BRIEF ▸
Write out the records below word for word, please.

*** Block opens ***

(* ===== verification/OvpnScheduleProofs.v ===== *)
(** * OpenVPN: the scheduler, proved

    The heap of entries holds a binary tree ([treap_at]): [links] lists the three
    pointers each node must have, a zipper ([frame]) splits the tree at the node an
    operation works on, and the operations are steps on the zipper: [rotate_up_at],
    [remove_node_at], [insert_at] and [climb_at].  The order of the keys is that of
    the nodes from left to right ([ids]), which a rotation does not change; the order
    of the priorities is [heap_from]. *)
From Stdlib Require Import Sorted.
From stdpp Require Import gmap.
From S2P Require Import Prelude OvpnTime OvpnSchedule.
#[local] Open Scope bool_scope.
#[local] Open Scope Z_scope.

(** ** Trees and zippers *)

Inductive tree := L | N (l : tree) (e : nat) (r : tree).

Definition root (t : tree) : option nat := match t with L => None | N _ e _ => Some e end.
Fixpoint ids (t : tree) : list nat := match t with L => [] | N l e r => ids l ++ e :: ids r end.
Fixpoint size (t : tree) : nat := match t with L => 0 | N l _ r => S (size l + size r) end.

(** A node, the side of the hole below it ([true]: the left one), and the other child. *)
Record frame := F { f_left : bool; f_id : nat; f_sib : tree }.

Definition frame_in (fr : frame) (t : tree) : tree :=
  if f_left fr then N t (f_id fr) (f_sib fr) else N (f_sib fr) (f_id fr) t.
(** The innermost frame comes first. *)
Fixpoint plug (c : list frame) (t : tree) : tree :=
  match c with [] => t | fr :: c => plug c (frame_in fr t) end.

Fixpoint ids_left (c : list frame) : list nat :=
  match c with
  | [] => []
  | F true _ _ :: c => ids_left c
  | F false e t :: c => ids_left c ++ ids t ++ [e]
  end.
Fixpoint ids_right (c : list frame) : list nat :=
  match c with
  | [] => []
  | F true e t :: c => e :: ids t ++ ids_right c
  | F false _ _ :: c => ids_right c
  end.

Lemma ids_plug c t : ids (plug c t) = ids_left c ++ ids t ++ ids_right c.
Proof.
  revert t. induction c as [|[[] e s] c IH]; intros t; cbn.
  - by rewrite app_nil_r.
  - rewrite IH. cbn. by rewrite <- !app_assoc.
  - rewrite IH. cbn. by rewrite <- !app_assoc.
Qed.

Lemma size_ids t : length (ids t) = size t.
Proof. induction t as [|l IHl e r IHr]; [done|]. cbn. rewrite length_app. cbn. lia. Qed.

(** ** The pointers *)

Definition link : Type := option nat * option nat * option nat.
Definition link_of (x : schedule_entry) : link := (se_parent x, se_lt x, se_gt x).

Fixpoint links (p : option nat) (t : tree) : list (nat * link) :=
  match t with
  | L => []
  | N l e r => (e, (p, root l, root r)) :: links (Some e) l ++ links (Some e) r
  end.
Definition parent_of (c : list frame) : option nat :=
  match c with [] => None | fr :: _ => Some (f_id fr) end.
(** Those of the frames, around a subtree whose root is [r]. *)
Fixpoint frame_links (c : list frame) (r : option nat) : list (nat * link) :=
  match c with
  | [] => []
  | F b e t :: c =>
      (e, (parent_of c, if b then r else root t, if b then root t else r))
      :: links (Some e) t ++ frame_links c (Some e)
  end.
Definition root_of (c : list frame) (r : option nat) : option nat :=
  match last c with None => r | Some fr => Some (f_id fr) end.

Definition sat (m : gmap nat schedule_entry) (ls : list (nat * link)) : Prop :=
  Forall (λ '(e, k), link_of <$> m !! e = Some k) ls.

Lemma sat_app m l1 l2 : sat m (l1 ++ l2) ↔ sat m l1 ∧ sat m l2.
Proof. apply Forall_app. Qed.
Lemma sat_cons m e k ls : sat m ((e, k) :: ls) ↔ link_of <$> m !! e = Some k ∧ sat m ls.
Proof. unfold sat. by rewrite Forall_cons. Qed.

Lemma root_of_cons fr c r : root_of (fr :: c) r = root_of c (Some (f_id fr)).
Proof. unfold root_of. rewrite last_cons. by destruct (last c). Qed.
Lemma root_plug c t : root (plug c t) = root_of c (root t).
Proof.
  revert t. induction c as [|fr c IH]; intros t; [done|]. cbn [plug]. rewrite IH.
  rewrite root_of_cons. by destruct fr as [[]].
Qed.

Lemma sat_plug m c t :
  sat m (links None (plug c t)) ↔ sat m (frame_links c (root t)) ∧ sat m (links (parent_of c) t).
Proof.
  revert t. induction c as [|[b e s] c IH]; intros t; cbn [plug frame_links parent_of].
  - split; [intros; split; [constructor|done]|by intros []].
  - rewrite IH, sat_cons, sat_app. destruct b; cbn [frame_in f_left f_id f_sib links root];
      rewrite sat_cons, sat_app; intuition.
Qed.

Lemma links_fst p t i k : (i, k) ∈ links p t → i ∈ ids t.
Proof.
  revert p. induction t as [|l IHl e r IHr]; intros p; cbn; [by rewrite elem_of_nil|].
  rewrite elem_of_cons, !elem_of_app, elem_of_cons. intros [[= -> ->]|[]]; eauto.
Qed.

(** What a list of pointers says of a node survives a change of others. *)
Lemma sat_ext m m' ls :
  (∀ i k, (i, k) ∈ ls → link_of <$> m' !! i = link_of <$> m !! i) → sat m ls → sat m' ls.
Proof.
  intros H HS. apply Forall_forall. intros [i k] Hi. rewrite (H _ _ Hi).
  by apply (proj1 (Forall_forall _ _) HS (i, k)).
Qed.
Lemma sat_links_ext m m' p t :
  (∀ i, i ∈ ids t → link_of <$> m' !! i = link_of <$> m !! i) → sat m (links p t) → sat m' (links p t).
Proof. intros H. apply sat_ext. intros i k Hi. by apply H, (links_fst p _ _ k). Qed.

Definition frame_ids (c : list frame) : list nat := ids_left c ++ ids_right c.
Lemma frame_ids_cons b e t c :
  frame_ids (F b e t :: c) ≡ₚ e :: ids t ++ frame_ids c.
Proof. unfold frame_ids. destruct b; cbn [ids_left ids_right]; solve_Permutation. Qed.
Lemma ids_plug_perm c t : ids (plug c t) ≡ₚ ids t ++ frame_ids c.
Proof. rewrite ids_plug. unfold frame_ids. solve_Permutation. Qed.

*** Block closes ***

RESPONSE TO THIS TASK ▸
(* ===== verification/OvpnScheduleProofs.v ===== *)
(** * OpenVPN: the scheduler, proved

    The heap of entries holds a binary tree ([treap_at]): [links] lists the three
    pointers each node must have, a zipper ([frame]) splits the tree at the node an
    operation works on, and the operations are steps on the zipper: [rotate_up_at],
    [remove_node_at], [insert_at] and [climb_at].  The order of the keys is that of
    the nodes from left to right ([ids]), which a rotation does not change; the order
    of the priorities is [heap_from]. *)
From Stdlib Require Import Sorted.
From stdpp Require Import gmap.
From S2P Require Import Prelude OvpnTime OvpnSchedule.
#[local] Open Scope bool_scope.
#[local] Open Scope Z_scope.

(** ** Trees and zippers *)

Inductive tree := L | N (l : tree) (e : nat) (r : tree).

Definition root (t : tree) : option nat := match t with L => None | N _ e _ => Some e end.
Fixpoint ids (t : tree) : list nat := match t with L => [] | N l e r => ids l ++ e :: ids r end.
Fixpoint size (t : tree) : nat := match t with L => 0 | N l _ r => S (size l + size r) end.

(** A node, the side of the hole below it ([true]: the left one), and the other child. *)
Record frame := F { f_left : bool; f_id : nat; f_sib : tree }.

Definition frame_in (fr : frame) (t : tree) : tree :=
  if f_left fr then N t (f_id fr) (f_sib fr) else N (f_sib fr) (f_id fr) t.
(** The innermost frame comes first. *)
Fixpoint plug (c : list frame) (t : tree) : tree :=
  match c with [] => t | fr :: c => plug c (frame_in fr t) end.

Fixpoint ids_left (c : list frame) : list nat :=
  match c with
  | [] => []
  | F true _ _ :: c => ids_left c
  | F false e t :: c => ids_left c ++ ids t ++ [e]
  end.
Fixpoint ids_right (c : list frame) : list nat :=
  match c with
  | [] => []
  | F true e t :: c => e :: ids t ++ ids_right c
  | F false _ _ :: c => ids_right c
  end.

Lemma ids_plug c t : ids (plug c t) = ids_left c ++ ids t ++ ids_right c.
Proof.
  revert t. induction c as [|[[] e s] c IH]; intros t; cbn.
  - by rewrite app_nil_r.
  - rewrite IH. cbn. by rewrite <- !app_assoc.
  - rewrite IH. cbn. by rewrite <- !app_assoc.
Qed.

Lemma size_ids t : length (ids t) = size t.
Proof. induction t as [|l IHl e r IHr]; [done|]. cbn. rewrite length_app. cbn. lia. Qed.

(** ** The pointers *)

Definition link : Type := option nat * option nat * option nat.
Definition link_of (x : schedule_entry) : link := (se_parent x, se_lt x, se_gt x).

Fixpoint links (p : option nat) (t : tree) : list (nat * link) :=
  match t with
  | L => []
  | N l e r => (e, (p, root l, root r)) :: links (Some e) l ++ links (Some e) r
  end.
Definition parent_of (c : list frame) : option nat :=
  match c with [] => None | fr :: _ => Some (f_id fr) end.
(** Those of the frames, around a subtree whose root is [r]. *)
Fixpoint frame_links (c : list frame) (r : option nat) : list (nat * link) :=
  match c with
  | [] => []
  | F b e t :: c =>
      (e, (parent_of c, if b then r else root t, if b then root t else r))
      :: links (Some e) t ++ frame_links c (Some e)
  end.
Definition root_of (c : list frame) (r : option nat) : option nat :=
  match last c with None => r | Some fr => Some (f_id fr) end.

Definition sat (m : gmap nat schedule_entry) (ls : list (nat * link)) : Prop :=
  Forall (λ '(e, k), link_of <$> m !! e = Some k) ls.

Lemma sat_app m l1 l2 : sat m (l1 ++ l2) ↔ sat m l1 ∧ sat m l2.
Proof. apply Forall_app. Qed.
Lemma sat_cons m e k ls : sat m ((e, k) :: ls) ↔ link_of <$> m !! e = Some k ∧ sat m ls.
Proof. unfold sat. by rewrite Forall_cons. Qed.

Lemma root_of_cons fr c r : root_of (fr :: c) r = root_of c (Some (f_id fr)).
Proof. unfold root_of. rewrite last_cons. by destruct (last c). Qed.
Lemma root_plug c t : root (plug c t) = root_of c (root t).
Proof.
  revert t. induction c as [|fr c IH]; intros t; [done|]. cbn [plug]. rewrite IH.
  rewrite root_of_cons. by destruct fr as [[]].
Qed.

Lemma sat_plug m c t :
  sat m (links None (plug c t)) ↔ sat m (frame_links c (root t)) ∧ sat m (links (parent_of c) t).
Proof.
  revert t. induction c as [|[b e s] c IH]; intros t; cbn [plug frame_links parent_of].
  - split; [intros; split; [constructor|done]|by intros []].
  - rewrite IH, sat_cons, sat_app. destruct b; cbn [frame_in f_left f_id f_sib links root];
      rewrite sat_cons, sat_app; intuition.
Qed.

Lemma links_fst p t i k : (i, k) ∈ links p t → i ∈ ids t.
Proof.
  revert p. induction t as [|l IHl e r IHr]; intros p; cbn; [by rewrite elem_of_nil|].
  rewrite elem_of_cons, !elem_of_app, elem_of_cons. intros [[= -> ->]|[]]; eauto.
Qed.

(** What a list of pointers says of a node survives a change of others. *)
Lemma sat_ext m m' ls :
  (∀ i k, (i, k) ∈ ls → link_of <$> m' !! i = link_of <$> m !! i) → sat m ls → sat m' ls.
Proof.
  intros H HS. apply Forall_forall. intros [i k] Hi. rewrite (H _ _ Hi).
  by apply (proj1 (Forall_forall _ _) HS (i, k)).
Qed.
Lemma sat_links_ext m m' p t :
  (∀ i, i ∈ ids t → link_of <$> m' !! i = link_of <$> m !! i) → sat m (links p t) → sat m' (links p t).
Proof. intros H. apply sat_ext. intros i k Hi. by apply H, (links_fst p _ _ k). Qed.

Definition frame_ids (c : list frame) : list nat := ids_left c ++ ids_right c.
Lemma frame_ids_cons b e t c :
  frame_ids (F b e t :: c) ≡ₚ e :: ids t ++ frame_ids c.
Proof. unfold frame_ids. destruct b; cbn [ids_left ids_right]; solve_Permutation. Qed.
Lemma ids_plug_perm c t : ids (plug c t) ≡ₚ ids t ++ frame_ids c.
Proof. rewrite ids_plug. unfold frame_ids. solve_Permutation. Qed.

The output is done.